Today, U.S. Senators Charles E. Schumer and Kirsten Gillibrand announced that the Senate Labor, Health, and Human Services, and Education Appropriations Subcommittee has approved $500,000 to Cold Spring Harbor Laboratory’s Women’s Cancer Genomics Center to purchase equipment needed to study breast and ovarian tumors. This funding will shorten the time in which affordable DNA Biopsy diagnostic tests and new therapeutic strategies for breast and ovarian cancer will be available in the clinic for the hundreds of thousands of women diagnosed with these cancers each year in the U.S. alone. The funding was approved as part of the Senate Appropriation process, and has been included in the Labor, Health and Human Services, and Education Appropriations Bill. The bill was passed out of the Subcommittee and now will need to be approved by the full Senate Appropriations Committee, after which it will be sent to the Senate floor, and then to the president for signature. Schumer worked with his colleagues to ensure funding for the project.
“This funding is essential for the continued research into breast and ovarian cancer,” Schumer said. “It is of the utmost importance that Long Island’s outstanding Cold Spring Harbor Lab has the ability to properly research these cancers to best serve women everywhere. This funding will help ensure that women on Long Island and across the country receive the best possible care.”
“It is critical that we invest in the life-saving research at our world class facility at Cold Spring Harbor Laboratory,” said Senator Gillibrand. “Federal funding for these cutting-edge technologies will help develop better treatment and more hope for women suffering from breast and ovarian cancers — saving lives and promoting economic growth on Long Island. During these tough economic times, I will continue to work with Senator Schumer to ensure that New York receives its fair share of federal dollars.”
This funding will provide costs for equipment needed to perform genomic analyses on breast and ovarian tumors. Having this equipment will shorten the time in which affordable DNA Biopsy diagnostic tests and new therapeutic strategies for breast and ovarian cancer will be available in the clinic for the hundreds of thousands of women diagnosed with these cancers each year in the U.S. alone.
The Women’s Cancer Genomics Center is aiming to use their genomic technologies in clinical studies with the Memorial Sloan-Kettering Cancer Center in New York and other leading institutes to develop prognostic and predictive markers for breast cancer to identify patients responsive to specific cancer therapies including taxol and Herceptin. They will also conduct work to develop sensitive assays for single cell and single molecule signatures for breast cancer, including chromosomal breaks, gross chromosomal abnormalities, and methylation changes at DNA switch regions.
They will develop additional molecular markers for high-risk malignancies and assays that will allow the earliest detection of spread or recurrence of cancer in blood and lymph nodes and propose to identify DNA sequence mutations within ovarian target genes, particularly protein tyrosine phosphatases, and to validate the signaling function of these genes in ovarian cancer models.

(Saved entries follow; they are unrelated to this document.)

(** C4 fails on the script: no run over a file with a record line that
    does not parse changes any file; the run over the file with the line
    "No comma here" raises on that line and leaves no destination. *)
Lemma no_truncated_destination :
  ~ (exists (source_path : string) (destination_path : option string)
            (w : world) (st : state) (text : string),
        files st !! source_path = Some text
        /\ existsb (fun line => raises (line_to_event_tuple line))
                   (readlines (snd (readline text))) = true
        /\ files (snd (main source_path destination_path w st)) <> files st)
  /\ (let '(r, st') :=
        main "cal.hol" None example_world
             (one_file "cal.hol" example_malformed_hol) in
      r = Raise (UnpackError 1) /\ files st' !! "cal.ics" = None).
Proof.
  split.
  - intros (source_path & destination_path & w & st & text & Hfile & Hbad & Hne).
    destruct (main_malformed_record source_path destination_path w st text
                Hfile Hbad) as (e & st' & H).
    apply Hne. rewrite H. exact (main_raise_files _ _ _ _ _ _ H).
  - vm_compute. split; reflexivity.
Qed.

They will focus on detecting alterations that affect resistance to carboplatin, the most frequently administered chemotherapy for ovarian cancer. This work is expected to identify therapeutic targets or biomarkers in ovarian cancer that can be used to determine severity of disease, and predict response to therapy. Knowledge gained from analyses will be used to lower costs of genome scans, making them suitable for clinical use.
The Center is also aiming to develop a DNA biopsy for breast cancer that will allow physicians to make more accurate prognoses and the most appropriate treatment recommendations for their patients. To date, scientists at the Center have conducted genome scans on over 1,000 breast cancer and 150 ovarian cancer tumors or primary cell lines. Ovarian cancer research at the Center has led to the identification of genomic alterations in several potential target genes, some of which are members of a specific class of regulators of signal transduction called protein tyrosine phosphatases and their regulatory/interacting proteins.
With current biopsy methods, physicians cannot determine with certainty the prognoses of their patients suspected of having cancer. Also problematic is the fact that breast and ovarian cancer therapies have life-threatening side effects, and the choice and timing of therapy for a given patient is not always the most effective. Early detection of cancer and recurrence are two of the problems that are inadequately addressed. These problems point to the great need for new diagnostic and prognostic tools and better information regarding effective therapies for breast and ovarian cancer. To answer these needs, scientists at the CSHL Women’s Cancer Genomics Center are employing powerful DNA chip and DNA sequencing technologies that scan the genome for mutations that lead to cancer, and are even applicable to single cells.
Next the appropriations bill will need to be approved by the full Senate Appropriations Committee, after which it will be sent to the Senate floor. Following approval by the Senate, the bill will move towards Conference with the House and then to the President for signature.